▼

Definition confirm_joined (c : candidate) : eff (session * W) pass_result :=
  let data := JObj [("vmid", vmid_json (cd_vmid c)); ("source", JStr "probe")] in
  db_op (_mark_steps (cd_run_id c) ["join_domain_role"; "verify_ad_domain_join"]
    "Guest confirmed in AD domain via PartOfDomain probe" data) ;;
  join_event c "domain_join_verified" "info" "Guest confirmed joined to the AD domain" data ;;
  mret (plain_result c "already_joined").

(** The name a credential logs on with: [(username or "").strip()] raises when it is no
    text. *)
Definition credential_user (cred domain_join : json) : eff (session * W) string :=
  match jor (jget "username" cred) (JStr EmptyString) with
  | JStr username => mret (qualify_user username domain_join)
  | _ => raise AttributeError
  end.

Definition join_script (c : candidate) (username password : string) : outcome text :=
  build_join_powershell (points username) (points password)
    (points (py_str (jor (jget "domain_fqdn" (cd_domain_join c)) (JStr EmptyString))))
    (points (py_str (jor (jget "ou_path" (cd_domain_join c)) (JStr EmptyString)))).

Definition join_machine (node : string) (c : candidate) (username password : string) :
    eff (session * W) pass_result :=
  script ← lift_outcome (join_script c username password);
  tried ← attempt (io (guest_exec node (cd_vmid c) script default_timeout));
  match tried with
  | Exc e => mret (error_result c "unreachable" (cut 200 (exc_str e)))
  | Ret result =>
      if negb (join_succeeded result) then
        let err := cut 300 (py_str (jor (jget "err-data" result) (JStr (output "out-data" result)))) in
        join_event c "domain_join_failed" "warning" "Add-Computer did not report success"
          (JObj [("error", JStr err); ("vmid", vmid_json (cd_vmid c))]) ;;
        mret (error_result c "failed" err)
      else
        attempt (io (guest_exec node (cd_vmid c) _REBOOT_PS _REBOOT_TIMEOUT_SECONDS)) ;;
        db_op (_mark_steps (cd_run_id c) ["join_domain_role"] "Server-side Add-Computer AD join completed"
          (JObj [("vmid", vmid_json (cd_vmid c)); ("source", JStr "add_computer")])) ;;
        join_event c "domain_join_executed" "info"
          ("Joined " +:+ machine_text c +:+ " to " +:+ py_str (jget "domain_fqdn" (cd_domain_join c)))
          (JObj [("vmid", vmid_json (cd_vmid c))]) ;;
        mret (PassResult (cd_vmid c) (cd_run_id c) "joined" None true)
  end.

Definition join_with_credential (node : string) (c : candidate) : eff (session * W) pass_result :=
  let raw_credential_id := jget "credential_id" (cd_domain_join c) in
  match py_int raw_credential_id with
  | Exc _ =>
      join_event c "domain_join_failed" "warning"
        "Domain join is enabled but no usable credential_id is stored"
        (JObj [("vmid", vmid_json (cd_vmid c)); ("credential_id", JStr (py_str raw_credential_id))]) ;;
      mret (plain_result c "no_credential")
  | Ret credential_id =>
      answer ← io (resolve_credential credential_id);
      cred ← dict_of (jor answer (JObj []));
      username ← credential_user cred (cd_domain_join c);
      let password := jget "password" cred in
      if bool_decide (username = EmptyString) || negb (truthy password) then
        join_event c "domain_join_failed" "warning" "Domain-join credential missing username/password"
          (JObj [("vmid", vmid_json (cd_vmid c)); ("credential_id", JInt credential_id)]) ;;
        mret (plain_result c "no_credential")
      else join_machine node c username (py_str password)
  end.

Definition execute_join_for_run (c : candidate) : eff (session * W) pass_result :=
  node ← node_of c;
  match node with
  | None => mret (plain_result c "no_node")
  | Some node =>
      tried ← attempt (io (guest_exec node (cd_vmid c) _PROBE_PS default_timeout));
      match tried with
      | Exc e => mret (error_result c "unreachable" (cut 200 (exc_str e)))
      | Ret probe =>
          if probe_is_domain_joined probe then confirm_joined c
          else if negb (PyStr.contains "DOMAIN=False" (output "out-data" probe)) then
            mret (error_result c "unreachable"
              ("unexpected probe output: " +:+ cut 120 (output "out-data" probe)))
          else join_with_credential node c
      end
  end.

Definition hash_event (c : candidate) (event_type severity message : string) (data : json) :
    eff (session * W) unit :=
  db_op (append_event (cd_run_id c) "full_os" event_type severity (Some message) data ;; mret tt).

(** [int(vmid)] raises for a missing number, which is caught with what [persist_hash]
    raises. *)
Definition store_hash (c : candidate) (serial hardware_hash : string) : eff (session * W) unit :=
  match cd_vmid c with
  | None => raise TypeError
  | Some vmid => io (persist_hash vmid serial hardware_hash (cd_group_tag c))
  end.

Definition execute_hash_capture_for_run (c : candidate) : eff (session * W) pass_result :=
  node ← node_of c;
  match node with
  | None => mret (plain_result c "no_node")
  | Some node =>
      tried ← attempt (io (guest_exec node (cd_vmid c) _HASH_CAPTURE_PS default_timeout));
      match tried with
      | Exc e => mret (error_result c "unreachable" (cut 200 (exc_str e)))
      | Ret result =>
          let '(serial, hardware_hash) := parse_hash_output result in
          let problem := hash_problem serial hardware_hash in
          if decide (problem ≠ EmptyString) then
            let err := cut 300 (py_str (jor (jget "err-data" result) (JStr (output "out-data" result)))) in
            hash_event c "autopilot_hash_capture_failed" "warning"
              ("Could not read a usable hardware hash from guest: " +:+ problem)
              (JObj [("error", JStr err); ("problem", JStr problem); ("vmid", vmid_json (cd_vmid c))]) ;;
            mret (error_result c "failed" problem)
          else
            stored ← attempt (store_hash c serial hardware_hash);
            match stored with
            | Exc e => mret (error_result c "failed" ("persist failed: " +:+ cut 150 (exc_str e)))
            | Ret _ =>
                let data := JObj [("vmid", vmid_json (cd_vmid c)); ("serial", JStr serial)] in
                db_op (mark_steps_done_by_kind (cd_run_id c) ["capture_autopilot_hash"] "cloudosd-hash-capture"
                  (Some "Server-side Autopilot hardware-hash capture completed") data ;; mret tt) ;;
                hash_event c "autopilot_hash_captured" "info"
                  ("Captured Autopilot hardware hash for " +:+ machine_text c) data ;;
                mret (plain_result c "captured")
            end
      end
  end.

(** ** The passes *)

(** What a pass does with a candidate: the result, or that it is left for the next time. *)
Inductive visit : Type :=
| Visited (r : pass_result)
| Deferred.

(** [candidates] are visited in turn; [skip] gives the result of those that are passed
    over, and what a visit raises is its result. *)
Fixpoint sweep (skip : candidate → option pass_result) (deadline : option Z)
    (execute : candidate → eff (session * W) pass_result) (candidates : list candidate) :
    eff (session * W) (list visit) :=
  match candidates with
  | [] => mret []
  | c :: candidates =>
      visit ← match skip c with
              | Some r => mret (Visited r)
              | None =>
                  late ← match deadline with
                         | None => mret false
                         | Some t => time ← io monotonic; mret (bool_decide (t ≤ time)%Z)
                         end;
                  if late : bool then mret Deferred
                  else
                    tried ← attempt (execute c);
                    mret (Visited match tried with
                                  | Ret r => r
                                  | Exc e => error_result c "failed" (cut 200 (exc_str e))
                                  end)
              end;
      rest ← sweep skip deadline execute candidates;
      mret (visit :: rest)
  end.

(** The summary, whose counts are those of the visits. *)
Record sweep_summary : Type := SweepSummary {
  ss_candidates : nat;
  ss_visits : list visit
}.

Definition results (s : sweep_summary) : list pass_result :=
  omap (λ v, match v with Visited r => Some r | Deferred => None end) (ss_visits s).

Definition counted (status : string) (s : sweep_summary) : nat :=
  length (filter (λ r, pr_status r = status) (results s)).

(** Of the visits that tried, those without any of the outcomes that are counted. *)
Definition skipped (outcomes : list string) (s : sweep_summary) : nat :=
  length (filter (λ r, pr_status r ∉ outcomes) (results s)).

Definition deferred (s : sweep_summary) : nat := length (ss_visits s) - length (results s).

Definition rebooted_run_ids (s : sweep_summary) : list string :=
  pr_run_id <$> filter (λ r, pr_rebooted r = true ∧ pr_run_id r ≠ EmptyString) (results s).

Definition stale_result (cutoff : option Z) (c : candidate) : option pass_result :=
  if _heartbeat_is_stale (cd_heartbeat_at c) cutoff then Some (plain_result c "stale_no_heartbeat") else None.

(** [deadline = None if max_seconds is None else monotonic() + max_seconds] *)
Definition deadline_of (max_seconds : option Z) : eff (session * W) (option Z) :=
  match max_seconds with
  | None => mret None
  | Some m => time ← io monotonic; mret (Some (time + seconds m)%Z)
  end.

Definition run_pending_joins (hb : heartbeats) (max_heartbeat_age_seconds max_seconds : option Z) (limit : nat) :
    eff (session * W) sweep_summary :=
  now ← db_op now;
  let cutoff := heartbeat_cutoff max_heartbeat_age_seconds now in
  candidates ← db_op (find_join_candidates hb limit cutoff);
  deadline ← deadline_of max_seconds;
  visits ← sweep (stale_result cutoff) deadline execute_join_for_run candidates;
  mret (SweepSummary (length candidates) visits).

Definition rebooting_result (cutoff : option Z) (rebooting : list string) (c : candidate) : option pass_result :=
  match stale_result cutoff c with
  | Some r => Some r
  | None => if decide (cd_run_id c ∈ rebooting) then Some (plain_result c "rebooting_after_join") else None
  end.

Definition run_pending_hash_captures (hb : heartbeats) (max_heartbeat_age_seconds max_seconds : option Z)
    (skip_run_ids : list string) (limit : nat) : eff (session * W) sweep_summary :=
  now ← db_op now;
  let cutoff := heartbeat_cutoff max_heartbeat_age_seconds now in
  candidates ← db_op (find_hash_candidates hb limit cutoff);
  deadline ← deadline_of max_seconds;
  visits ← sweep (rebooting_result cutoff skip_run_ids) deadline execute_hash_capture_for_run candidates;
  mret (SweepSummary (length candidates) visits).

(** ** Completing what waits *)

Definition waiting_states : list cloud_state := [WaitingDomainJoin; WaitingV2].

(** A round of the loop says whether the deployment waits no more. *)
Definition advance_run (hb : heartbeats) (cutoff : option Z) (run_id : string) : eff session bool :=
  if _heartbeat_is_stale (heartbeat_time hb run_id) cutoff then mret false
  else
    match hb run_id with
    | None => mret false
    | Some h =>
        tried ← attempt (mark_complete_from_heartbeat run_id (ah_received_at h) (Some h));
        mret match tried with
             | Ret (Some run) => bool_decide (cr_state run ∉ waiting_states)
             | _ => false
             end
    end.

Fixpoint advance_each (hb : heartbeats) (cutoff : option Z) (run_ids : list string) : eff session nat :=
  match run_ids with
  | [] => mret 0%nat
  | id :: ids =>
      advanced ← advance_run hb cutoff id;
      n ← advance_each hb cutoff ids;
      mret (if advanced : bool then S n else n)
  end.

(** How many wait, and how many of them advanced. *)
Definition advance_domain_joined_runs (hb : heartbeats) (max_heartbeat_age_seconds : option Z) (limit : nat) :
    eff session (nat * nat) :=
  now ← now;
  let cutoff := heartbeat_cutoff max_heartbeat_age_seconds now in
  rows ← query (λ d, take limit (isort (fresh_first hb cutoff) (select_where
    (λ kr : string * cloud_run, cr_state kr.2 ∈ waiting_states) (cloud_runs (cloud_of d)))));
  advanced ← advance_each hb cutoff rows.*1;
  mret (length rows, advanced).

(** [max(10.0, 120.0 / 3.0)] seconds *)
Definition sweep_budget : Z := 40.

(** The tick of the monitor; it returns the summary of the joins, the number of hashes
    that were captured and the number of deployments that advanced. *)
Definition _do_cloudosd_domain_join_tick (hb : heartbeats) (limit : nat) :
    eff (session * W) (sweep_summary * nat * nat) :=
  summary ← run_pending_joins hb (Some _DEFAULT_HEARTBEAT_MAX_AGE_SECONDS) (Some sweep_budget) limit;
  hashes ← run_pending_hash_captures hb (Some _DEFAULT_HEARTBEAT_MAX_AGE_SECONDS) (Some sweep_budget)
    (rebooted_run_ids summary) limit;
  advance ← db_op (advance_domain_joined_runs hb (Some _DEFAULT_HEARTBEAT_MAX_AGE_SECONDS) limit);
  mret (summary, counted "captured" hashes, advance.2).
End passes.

▲
▼

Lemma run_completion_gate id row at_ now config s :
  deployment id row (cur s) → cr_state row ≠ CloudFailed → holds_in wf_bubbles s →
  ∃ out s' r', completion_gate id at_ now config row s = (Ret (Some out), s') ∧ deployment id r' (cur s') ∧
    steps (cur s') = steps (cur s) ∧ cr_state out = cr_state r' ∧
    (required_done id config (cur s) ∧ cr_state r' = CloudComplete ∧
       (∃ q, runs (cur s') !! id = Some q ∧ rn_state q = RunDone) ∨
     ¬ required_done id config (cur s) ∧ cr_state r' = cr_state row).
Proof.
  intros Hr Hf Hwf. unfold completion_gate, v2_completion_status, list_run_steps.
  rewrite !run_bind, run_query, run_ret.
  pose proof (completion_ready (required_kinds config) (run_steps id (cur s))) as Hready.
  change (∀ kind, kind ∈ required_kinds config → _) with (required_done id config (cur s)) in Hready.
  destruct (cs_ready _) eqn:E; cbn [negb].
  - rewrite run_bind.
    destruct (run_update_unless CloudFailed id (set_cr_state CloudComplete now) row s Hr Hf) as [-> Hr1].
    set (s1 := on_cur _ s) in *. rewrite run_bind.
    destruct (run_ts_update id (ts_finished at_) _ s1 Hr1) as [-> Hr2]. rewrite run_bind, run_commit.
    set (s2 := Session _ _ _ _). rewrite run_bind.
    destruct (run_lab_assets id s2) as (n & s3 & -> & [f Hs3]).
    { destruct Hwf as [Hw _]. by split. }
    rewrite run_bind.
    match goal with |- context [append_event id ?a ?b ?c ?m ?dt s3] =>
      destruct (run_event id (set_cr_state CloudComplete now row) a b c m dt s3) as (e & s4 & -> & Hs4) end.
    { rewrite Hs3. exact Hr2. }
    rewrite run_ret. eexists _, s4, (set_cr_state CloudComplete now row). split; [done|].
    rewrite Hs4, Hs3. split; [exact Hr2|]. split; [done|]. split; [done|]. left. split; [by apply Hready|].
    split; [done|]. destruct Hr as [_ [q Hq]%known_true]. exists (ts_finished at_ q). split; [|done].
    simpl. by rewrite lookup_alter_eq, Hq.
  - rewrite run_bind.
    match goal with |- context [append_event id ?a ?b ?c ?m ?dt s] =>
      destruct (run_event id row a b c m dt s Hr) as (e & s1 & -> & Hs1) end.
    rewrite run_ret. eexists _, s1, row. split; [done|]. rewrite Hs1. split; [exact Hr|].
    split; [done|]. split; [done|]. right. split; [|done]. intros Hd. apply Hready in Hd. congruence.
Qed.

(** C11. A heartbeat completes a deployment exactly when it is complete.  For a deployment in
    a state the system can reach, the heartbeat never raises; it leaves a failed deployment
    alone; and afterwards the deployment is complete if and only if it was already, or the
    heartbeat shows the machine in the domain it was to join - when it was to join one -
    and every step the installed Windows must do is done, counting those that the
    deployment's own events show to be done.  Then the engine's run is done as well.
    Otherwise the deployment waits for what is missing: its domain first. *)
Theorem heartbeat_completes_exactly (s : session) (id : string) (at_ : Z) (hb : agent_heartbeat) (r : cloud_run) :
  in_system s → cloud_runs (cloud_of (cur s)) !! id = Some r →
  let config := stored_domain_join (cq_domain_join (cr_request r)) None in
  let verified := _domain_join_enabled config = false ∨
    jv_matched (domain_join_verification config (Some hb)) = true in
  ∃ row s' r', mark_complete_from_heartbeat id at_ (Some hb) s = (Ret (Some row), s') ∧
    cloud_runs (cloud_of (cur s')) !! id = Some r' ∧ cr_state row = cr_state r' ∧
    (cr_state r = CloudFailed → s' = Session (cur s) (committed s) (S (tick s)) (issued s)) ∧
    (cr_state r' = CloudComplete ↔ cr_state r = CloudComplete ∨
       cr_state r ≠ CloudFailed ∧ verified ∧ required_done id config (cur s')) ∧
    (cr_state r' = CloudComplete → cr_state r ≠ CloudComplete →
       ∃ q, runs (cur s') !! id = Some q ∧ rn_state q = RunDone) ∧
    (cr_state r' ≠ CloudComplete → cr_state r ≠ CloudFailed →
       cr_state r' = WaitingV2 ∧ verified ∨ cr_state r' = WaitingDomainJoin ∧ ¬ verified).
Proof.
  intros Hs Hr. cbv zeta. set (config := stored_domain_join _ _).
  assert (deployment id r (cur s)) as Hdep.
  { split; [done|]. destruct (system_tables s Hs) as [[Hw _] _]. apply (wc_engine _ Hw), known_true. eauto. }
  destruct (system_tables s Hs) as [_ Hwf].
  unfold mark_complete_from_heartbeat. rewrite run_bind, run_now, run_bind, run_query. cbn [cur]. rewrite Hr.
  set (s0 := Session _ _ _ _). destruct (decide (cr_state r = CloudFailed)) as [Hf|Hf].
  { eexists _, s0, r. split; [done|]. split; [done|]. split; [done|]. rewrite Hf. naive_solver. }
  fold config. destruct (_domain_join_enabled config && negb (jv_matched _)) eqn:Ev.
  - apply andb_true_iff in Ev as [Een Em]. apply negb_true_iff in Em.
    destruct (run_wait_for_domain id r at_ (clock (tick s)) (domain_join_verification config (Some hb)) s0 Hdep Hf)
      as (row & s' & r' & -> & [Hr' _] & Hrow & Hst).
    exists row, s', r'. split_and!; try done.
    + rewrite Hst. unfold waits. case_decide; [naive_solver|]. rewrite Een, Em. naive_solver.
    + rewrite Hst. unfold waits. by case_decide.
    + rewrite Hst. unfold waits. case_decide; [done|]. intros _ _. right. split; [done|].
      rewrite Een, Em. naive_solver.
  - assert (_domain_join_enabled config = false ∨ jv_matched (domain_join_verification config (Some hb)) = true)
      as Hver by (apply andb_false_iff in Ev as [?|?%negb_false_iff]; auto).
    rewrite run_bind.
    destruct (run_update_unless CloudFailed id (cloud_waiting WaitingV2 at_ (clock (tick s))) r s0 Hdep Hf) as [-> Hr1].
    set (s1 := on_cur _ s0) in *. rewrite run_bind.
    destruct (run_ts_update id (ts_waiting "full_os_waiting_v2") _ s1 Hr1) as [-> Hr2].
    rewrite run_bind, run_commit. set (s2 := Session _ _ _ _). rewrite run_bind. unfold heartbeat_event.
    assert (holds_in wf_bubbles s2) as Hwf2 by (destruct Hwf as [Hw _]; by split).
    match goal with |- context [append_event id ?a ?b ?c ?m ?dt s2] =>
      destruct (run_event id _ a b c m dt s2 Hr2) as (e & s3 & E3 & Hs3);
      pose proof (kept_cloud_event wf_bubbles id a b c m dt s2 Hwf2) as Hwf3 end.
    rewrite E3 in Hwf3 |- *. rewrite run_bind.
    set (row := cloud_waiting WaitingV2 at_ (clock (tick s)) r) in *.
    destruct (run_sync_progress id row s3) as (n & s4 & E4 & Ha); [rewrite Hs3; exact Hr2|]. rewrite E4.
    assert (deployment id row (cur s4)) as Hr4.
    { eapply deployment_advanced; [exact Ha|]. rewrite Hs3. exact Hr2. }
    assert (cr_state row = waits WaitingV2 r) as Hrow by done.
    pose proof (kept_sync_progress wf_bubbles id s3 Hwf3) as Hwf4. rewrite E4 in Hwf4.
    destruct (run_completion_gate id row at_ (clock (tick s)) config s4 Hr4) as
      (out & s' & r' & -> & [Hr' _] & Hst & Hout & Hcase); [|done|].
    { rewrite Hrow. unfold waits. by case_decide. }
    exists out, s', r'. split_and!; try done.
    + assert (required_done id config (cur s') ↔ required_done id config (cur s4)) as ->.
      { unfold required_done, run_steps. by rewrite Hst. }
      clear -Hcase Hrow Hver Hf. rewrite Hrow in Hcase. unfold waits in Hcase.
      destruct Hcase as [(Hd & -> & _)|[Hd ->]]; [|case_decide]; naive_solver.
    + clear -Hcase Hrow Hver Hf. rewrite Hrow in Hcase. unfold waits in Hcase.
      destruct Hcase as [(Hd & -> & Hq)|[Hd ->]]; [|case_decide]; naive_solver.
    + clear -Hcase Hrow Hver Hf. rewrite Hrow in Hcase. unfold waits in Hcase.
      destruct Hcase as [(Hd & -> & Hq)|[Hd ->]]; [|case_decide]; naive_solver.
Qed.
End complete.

▲
▼

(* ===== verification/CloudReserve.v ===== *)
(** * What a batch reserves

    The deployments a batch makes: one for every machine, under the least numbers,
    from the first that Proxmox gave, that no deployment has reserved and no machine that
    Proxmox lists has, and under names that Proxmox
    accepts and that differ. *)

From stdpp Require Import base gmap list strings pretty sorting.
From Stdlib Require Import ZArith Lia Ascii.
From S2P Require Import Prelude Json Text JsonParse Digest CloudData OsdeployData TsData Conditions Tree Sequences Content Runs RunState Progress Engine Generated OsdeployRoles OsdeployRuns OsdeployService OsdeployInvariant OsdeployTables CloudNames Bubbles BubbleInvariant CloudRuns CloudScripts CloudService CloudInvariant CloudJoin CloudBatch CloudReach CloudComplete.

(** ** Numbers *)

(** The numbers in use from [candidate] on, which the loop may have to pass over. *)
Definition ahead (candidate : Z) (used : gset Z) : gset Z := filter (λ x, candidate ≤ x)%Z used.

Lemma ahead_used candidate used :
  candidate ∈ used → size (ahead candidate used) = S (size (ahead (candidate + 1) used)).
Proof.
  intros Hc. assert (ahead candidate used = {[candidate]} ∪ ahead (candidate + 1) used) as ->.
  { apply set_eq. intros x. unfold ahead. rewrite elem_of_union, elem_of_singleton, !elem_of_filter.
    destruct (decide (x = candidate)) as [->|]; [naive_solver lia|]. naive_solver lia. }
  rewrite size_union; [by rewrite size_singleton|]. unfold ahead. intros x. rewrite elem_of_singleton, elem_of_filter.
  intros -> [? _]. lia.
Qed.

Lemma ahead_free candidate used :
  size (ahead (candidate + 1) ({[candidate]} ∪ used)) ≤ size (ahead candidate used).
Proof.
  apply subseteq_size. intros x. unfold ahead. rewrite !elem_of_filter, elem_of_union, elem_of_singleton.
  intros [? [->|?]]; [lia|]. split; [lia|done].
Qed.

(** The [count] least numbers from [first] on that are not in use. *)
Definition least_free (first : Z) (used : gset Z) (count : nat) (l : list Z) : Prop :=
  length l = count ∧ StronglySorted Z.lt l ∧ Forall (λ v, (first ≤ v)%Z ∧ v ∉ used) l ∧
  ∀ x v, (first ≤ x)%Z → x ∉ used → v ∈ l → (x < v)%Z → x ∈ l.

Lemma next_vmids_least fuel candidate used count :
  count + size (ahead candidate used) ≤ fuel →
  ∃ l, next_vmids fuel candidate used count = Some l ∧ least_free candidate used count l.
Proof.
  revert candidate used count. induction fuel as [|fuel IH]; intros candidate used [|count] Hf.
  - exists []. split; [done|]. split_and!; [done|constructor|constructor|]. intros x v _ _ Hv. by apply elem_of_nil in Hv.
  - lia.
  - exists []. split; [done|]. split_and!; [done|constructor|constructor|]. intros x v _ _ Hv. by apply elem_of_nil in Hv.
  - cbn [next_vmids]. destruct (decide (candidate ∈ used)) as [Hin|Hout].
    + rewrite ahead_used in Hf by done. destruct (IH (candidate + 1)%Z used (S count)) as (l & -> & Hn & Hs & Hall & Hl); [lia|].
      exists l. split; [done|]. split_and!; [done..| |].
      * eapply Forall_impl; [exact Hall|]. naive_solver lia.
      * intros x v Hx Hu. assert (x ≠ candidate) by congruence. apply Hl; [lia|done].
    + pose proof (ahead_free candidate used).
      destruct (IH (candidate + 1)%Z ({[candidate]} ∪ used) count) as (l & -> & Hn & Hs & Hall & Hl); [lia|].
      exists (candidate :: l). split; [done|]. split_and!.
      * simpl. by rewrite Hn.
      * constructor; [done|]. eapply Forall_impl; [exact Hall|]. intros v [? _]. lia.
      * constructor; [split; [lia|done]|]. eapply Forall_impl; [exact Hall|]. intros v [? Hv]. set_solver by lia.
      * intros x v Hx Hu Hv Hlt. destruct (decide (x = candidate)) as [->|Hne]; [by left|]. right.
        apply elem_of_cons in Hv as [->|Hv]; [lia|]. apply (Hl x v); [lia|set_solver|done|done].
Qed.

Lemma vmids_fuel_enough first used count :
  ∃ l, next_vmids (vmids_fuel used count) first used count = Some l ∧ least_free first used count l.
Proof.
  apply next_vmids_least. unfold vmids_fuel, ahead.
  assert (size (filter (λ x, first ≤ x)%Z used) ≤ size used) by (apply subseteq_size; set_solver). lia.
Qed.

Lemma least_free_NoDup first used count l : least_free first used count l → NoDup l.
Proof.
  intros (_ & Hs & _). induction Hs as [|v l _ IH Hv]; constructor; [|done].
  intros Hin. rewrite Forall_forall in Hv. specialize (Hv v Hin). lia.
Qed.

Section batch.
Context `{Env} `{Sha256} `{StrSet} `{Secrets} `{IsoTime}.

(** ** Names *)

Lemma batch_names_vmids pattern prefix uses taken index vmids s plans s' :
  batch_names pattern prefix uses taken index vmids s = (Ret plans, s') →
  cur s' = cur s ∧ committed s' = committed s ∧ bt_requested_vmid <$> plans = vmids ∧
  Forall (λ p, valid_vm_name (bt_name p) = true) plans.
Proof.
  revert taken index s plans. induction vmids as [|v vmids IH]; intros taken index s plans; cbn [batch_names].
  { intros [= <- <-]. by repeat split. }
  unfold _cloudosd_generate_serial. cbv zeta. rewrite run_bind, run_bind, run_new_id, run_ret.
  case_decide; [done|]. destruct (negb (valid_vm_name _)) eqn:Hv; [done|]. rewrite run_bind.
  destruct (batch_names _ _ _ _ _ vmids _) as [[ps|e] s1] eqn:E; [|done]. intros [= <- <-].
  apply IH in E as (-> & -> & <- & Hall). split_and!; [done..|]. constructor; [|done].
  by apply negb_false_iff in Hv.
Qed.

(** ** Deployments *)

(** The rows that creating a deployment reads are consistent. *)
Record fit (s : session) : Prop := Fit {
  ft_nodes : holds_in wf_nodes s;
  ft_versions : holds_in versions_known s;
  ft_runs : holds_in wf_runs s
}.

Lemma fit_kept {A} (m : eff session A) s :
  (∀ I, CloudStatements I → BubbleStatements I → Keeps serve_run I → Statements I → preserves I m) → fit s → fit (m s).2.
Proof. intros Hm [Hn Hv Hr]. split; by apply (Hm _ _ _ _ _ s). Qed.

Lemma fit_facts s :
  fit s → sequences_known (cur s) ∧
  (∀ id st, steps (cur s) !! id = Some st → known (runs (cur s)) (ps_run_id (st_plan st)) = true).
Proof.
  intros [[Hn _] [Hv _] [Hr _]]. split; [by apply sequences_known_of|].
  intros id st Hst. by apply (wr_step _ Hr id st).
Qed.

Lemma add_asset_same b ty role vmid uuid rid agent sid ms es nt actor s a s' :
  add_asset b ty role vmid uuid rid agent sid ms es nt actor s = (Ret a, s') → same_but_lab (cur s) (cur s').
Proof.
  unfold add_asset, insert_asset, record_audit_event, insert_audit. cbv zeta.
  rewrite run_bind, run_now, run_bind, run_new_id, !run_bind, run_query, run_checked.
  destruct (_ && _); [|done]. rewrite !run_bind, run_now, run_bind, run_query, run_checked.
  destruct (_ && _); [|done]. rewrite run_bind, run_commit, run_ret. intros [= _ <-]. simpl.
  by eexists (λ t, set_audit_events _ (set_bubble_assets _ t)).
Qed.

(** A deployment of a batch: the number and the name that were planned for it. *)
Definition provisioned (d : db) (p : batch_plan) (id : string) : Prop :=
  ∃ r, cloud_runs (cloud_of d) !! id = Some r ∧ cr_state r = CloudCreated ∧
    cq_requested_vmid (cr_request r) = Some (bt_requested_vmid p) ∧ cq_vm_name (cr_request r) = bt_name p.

▲

◆ **TO DO**
From the material above, set down exactly the lines starting at the one with "pose proof (kept_cloud_event" and ending at the one with "End complete.", end lines included.

◆ **ANSWER SECTION**
      pose proof (kept_cloud_event wf_bubbles id a b c m dt s2 Hwf2) as Hwf3 end.
    rewrite E3 in Hwf3 |- *. rewrite run_bind.
    set (row := cloud_waiting WaitingV2 at_ (clock (tick s)) r) in *.
    destruct (run_sync_progress id row s3) as (n & s4 & E4 & Ha); [rewrite Hs3; exact Hr2|]. rewrite E4.
    assert (deployment id row (cur s4)) as Hr4.
    { eapply deployment_advanced; [exact Ha|]. rewrite Hs3. exact Hr2. }
    assert (cr_state row = waits WaitingV2 r) as Hrow by done.
    pose proof (kept_sync_progress wf_bubbles id s3 Hwf3) as Hwf4. rewrite E4 in Hwf4.
    destruct (run_completion_gate id row at_ (clock (tick s)) config s4 Hr4) as
      (out & s' & r' & -> & [Hr' _] & Hst & Hout & Hcase); [|done|].
    { rewrite Hrow. unfold waits. by case_decide. }
    exists out, s', r'. split_and!; try done.
    + assert (required_done id config (cur s') ↔ required_done id config (cur s4)) as ->.
      { unfold required_done, run_steps. by rewrite Hst. }
      clear -Hcase Hrow Hver Hf. rewrite Hrow in Hcase. unfold waits in Hcase.
      destruct Hcase as [(Hd & -> & _)|[Hd ->]]; [|case_decide]; naive_solver.
    + clear -Hcase Hrow Hver Hf. rewrite Hrow in Hcase. unfold waits in Hcase.
      destruct Hcase as [(Hd & -> & Hq)|[Hd ->]]; [|case_decide]; naive_solver.
    + clear -Hcase Hrow Hver Hf. rewrite Hrow in Hcase. unfold waits in Hcase.
      destruct Hcase as [(Hd & -> & Hq)|[Hd ->]]; [|case_decide]; naive_solver.
Qed.
End complete.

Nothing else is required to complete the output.